3. The novel magnetic separation system capable of being automatically adjusted as set forth in claim 1, characterized in that: the liquid level monitoring subassembly includes liquid level high switch (52) and liquid level low switch (53), and liquid level high switch (52) and liquid level low switch (53) are all located magnetic separation cell body (44), the position of liquid level high switch (52) is higher than liquid level low switch (53), liquid level high switch (52), liquid level low switch (53) are used for realizing the warning of predetermineeing high low liquid level threshold value respectively, liquid level high switch (52), liquid level low switch (53) all with the controller electricity is connected in order to realize the signal interaction.
4. The novel magnetic separation system capable of being automatically adjusted as set forth in claim 1, characterized in that: magnetic separation section of thick bamboo (41) are equipped with a plurality of magnetic separation units (411) based on electromagnetic induction adjusts magnetic flux along week side, magnetic separation unit (411) with the controller electricity is connected in order to realize the signal interaction.

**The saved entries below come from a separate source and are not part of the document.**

(** * Loki metric query splitting: range partitioner and partitioned scheduler

    Shallow embedding of
      public/app/plugins/datasource/loki/metricTimeSplit.ts
      public/app/plugins/datasource/loki/querySplitting.ts

    Timestamps are unix times in milliseconds.  The source insists that the
    arithmetic is done on integers, so a JavaScript number is a [Z] here
    (all values are assumed to stay in the safe-integer range, where the
    floating point operations used below are exact).  The one non-finite
    value that the arithmetic can produce from integers, [NaN] out of
    [x % 0], is written out with [option]. *)

From Stdlib Require Import String DecimalString.
From Stdlib Require Import ZArith Arith Bool List Lia.
Import ListNotations.

Local Open Scope Z_scope.

(** ** Outcome of a call that may throw or loop *)

Inductive outcome (A : Type) : Type :=
| Returns (a : A)
| Throws (msg : string)
| OutOfFuel.

Arguments Returns {A} a.
Arguments Throws {A} msg.
Arguments OutOfFuel {A}.

Module Partitioner.

(** JavaScript [a % b]: the remainder takes the sign of the dividend, and is
    [NaN] (here [None]) when the divisor is zero. *)
Definition js_rem (a b : Z) : option Z :=
  if b =? 0 then None else Some (Z.rem a b).

(** [expandTimeRange]: [None] stands for the pair [[NaN, NaN]] that the
    source computes when [step] is zero. *)
Definition expandTimeRange (startTime endTime step : Z) : option (Z * Z) :=
  match js_rem startTime step, js_rem endTime step with
  | Some startStepMod, Some endStepMod =>
      let newStartTime := startTime - startStepMod in
      let newEndTime :=
        if negb (endStepMod =? 0) then endTime + (step - endStepMod)
        else endTime in
      Some (newStartTime, newEndTime)
  | _, _ => None
  end.

(** The [for] loop of [getAllPoints].  It does not terminate when [step] is
    not positive and [current <= alignedEnd], hence the fuel; [None] is a
    loop that is still running when the fuel is gone. *)
Fixpoint getAllPoints_loop (fuel : nat) (current alignedEnd step : Z)
    (result : list Z) : option (list Z) :=
  match fuel with
  | O => None
  | S fuel' =>
      if current <=? alignedEnd
      then getAllPoints_loop fuel' (current + step) alignedEnd step
             (result ++ [current])
      else Some result
  end.

(** With [NaN] bounds the loop condition is false at once. *)
Definition getAllPoints (fuel : nat) (startTime endTime step : Z)
    : option (list Z) :=
  match expandTimeRange startTime endTime step with
  | Some (alignedStart, alignedEnd) =>
      getAllPoints_loop fuel alignedStart alignedEnd step []
  | None => Some []
  end.

(** lodash [chunk]: slices of [size] elements, the last one holding what is
    left; the empty array when [size < 1] or the array is empty. *)
Fixpoint chunk_from {A : Type} (n : nat) (array : list A) (size : nat)
    : list (list A) :=
  match n with
  | O => []
  | S n' =>
      match array with
      | [] => []
      | _ :: _ => firstn size array :: chunk_from n' (skipn size array) size
      end
  end.

Definition chunk {A : Type} (array : list A) (size : nat) : list (list A) :=
  if (size <? 1)%nat then [] else chunk_from (List.length array) array size.

(** [range.at(-1)] and [range[0]]. *)
Definition at_last {A : Type} (l : list A) : option A := nth_error (rev l) 0.
Definition at_first {A : Type} (l : list A) : option A := nth_error l 0.

(** [Math.max(Math.trunc(idealRangeSize / step), 1)].  For [step = 0] the
    source gets [Infinity]; [allPoints] is empty there and [chunk] of the
    empty array is empty for every size, so the value [Z.quot] gives at zero
    plays no role. *)
Definition pointsInChunk (idealRangeSize step : Z) : Z :=
  Z.max (Z.quot idealRangeSize step) 1.

Definition push_range (ranges : list (Z * Z)) (range : list Z)
    : list (Z * Z) :=
  match at_last range, at_first range with
  | Some start, Some end_ => ranges ++ [(start, end_)]
  | _, _ => ranges
  end.

Definition getRanges (fuel : nat) (startTime endTime step idealRangeSize : Z)
    : outcome (list (Z * Z)) :=
  if idealRangeSize <? 1 then Throws "idealRangeSize must be at least 1"
  else
    let pointsInChunk := pointsInChunk idealRangeSize step in
    match getAllPoints fuel startTime endTime step with
    | None => OutOfFuel
    | Some allPoints =>
        let allPoints := rev allPoints in
        let ranges :=
          fold_left push_range (chunk allPoints (Z.to_nat pointsInChunk)) [] in
        Returns (rev ranges)
    end.

(** Number of iterations of the loop of [getAllPoints] between two bounds,
    for a positive step; one more unit of fuel lets the loop see its exit. *)
Definition pointCount (step lo hi : Z) : nat :=
  if lo <=? hi then Z.to_nat ((hi - lo) / step + 1) else O.

Definition getRanges_fuel (startTime endTime step : Z) : nat :=
  match expandTimeRange startTime endTime step with
  | Some (lo, hi) => S (pointCount step lo hi)
  | None => 1%nat
  end.

(** The points [lo, lo + step, ...], [n] of them. *)
Fixpoint gridPoints (step lo : Z) (n : nat) : list Z :=
  match n with
  | O => []
  | S n' => lo :: gridPoints step (lo + step) n'
  end.


(** Number of sample points of a range. *)
Definition rangeSize (step : Z) (r : Z * Z) : Z :=
  (snd r - fst r) / step + 1.

(** ** Vocabulary of the statements about [getRanges] *)

(** Consecutive elements are [step] apart. *)
Fixpoint progression (step : Z) (l : list Z) : Prop :=
  match l with
  | [] => True
  | x :: l' =>
      match l' with
      | [] => True
      | y :: _ => y = x + step /\ progression step l'
      end
  end.

(** The range of a group of points, the group in ascending order. *)
Definition bounds (group : list Z) : Z * Z := (hd 0 group, last group 0).

(** The range that [push_range] makes from a group in descending order. *)
Definition rbounds (group : list Z) : Z * Z := (last group 0, hd 0 group).

(** Groups as [chunk] leaves them: all of [size] elements, but the last one,
    which has from one to [size] elements. *)
Fixpoint full_but_last {A : Type} (size : nat) (groups : list (list A))
    : Prop :=
  match groups with
  | [] => True
  | g :: groups' =>
      match groups' with
      | [] => (1 <= List.length g <= size)%nat
      | _ :: _ => List.length g = size /\ full_but_last size groups'
      end
  end.

(** The same with the short group first. *)
Definition full_but_first {A : Type} (size : nat) (groups : list (list A))
    : Prop :=
  match groups with
  | [] => True
  | g :: groups' =>
      (1 <= List.length g <= size)%nat
      /\ Forall (fun g' => List.length g' = size) groups'
  end.

(** Each range starts one [step] after the end of the one before it. *)
Fixpoint linked (step : Z) (ranges : list (Z * Z)) : Prop :=
  match ranges with
  | [] => True
  | r :: ranges' =>
      match ranges' with
      | [] => True
      | r' :: _ => fst r' = snd r + step /\ linked step ranges'
      end
  end.

(** [p] lies between the bounds of the range. *)
Definition inside (p : Z) (r : Z * Z) : Prop := fst r <= p <= snd r.

End Partitioner.

(** ** The scheduler of [querySplitting.ts] *)

Module Scheduler.

(** [LoadingState] of @grafana/schema. *)
Inductive LoadingState : Type :=
| NotStarted | Loading | Streaming | Done | Error.

(** A [DateTime] is kept as its unix time in milliseconds, which is what
    [dateTime(ms)] wraps and [toDate().getTime()] gives back. *)
Record TimeRange : Type := mkTimeRange {
  from : Z;
  to : Z;
  raw : Z * Z
}.

(** What an rxjs observer can be told. *)
Inductive notification (A Err : Type) : Type :=
| NextN (value : A)
| ErrorN (err : Err)
| CompleteN.

Arguments NextN {A Err} value.
Arguments ErrorN {A Err} err.
Arguments CompleteN {A Err}.

(** [Data] is the payload of a response, [Extra] the fields of a request
    that the scheduler passes through untouched. *)
Record DataQueryResponse (Data : Type) : Type := mkResponse {
  data : Data;
  state : LoadingState
}.

Arguments mkResponse {Data} data state.
Arguments data {Data} d.
Arguments state {Data} d.

Record DataQueryRequest (Extra : Type) : Type := mkRequest {
  requestId : string;
  range : option TimeRange;
  intervalMs : Z;
  others : Extra
}.

Arguments mkRequest {Extra} requestId range intervalMs others.
Arguments requestId {Extra} d.
Arguments range {Extra} d.
Arguments intervalMs {Extra} d.
Arguments others {Extra} d.

(** [response.state = s]. *)
Definition set_state {Data : Type} (s : LoadingState)
    (response : DataQueryResponse Data) : DataQueryResponse Data :=
  mkResponse (data response) s.

Definition toTimeRange (r : Z * Z) : TimeRange :=
  let '(start, end_) := r in mkTimeRange start end_ (start, end_).

(** The decimal text of [requestN] in a template string. *)
Definition string_of_nat (n : nat) : string :=
  NilEmpty.string_of_uint (Nat.to_uint n).

(** The partition that [runPartitionedQuery] computes before it builds the
    observable; the observable it returns is determined by this list, which
    the closure [next] reads.  A request without a range makes
    [request.range.from] throw. *)
Definition runPartitionedQuery {Extra : Type} (fuel : nat)
    (request : DataQueryRequest Extra) : outcome (list TimeRange) :=
  match range request with
  | None => Throws "TypeError"
  | Some r =>
      match Partitioner.getRanges fuel (from r) (to r) (intervalMs request)
              (60 * 1000) with
      | Returns ranges => Returns (map toTimeRange ranges)
      | Throws msg => Throws msg
      | OutOfFuel => OutOfFuel
      end
  end.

5. The novel magnetic separation system capable of being automatically adjusted according to claim 4, wherein the magnetic flux dynamic adjusting mechanism comprises a magnetic separation proximity switch (61) and a demagnetizing proximity switch (62), the magnetic separation proximity switch (61) is arranged on the lower peripheral side of the magnetic separation cylinder (41) and is close to the discharging box (43) side, the magnetic separation proximity switch (61) is arranged at the top opening of the magnetic separation groove body (44), the demagnetizing proximity switch (62) is arranged on the upper peripheral side of the magnetic separation cylinder (41) and is close to the discharging box (43) side, and the magnetic separation proximity switch (61) and the demagnetizing proximity switch (62) are electrically connected with the controller to realize signal interaction;

all be equipped with recognizer (412) in magnetic separation unit (411), recognizer (412) with the controller electricity is connected in order to realize the signal interaction, and recognizer (412) are used for distinguishing different magnetic separation unit (411), make things convenient for the magnetic flux of the corresponding magnetic separation unit (411) of the accurate regulation and control of controller.
6. The novel magnetic separation system capable of being automatically adjusted as set forth in claim 5, characterized in that: magnetic flux dynamic adjustment mechanism is including monitoring camera (63), monitoring camera (63) with the controller electricity is connected in order to realize the signal interaction, monitoring camera (63) towards in magnetic separation cell body (44) with particle between the magnetic separation section of thick bamboo (41) for the surplus of monitoring particle is with feeding back to the controller.
7. A novel automatic adjustable magnetic separation system as claimed in , wherein the magnetic separation cylinder (41) is abutted with a scraper (49), and the scraper (49) is close to the discharge box (43) and located on the upper side of the discharge box (43) and used for scraping the particles which are not demagnetized to enter the discharge box (43).
8. The novel magnetic separation system capable of being automatically adjusted as set forth in claim 1, characterized in that: and a liquid level meter (8) is also led out from the magnetic separator (4) and used for displaying the liquid level in the magnetic separation groove body (44).
9. The novel magnetic separation system capable of being automatically adjusted as set forth in claim 1, characterized in that: the discharging box (43) is provided with a vibrator (42) for vibrating the discharging box (43) so that the particles can be smoothly discharged from the discharging box (43).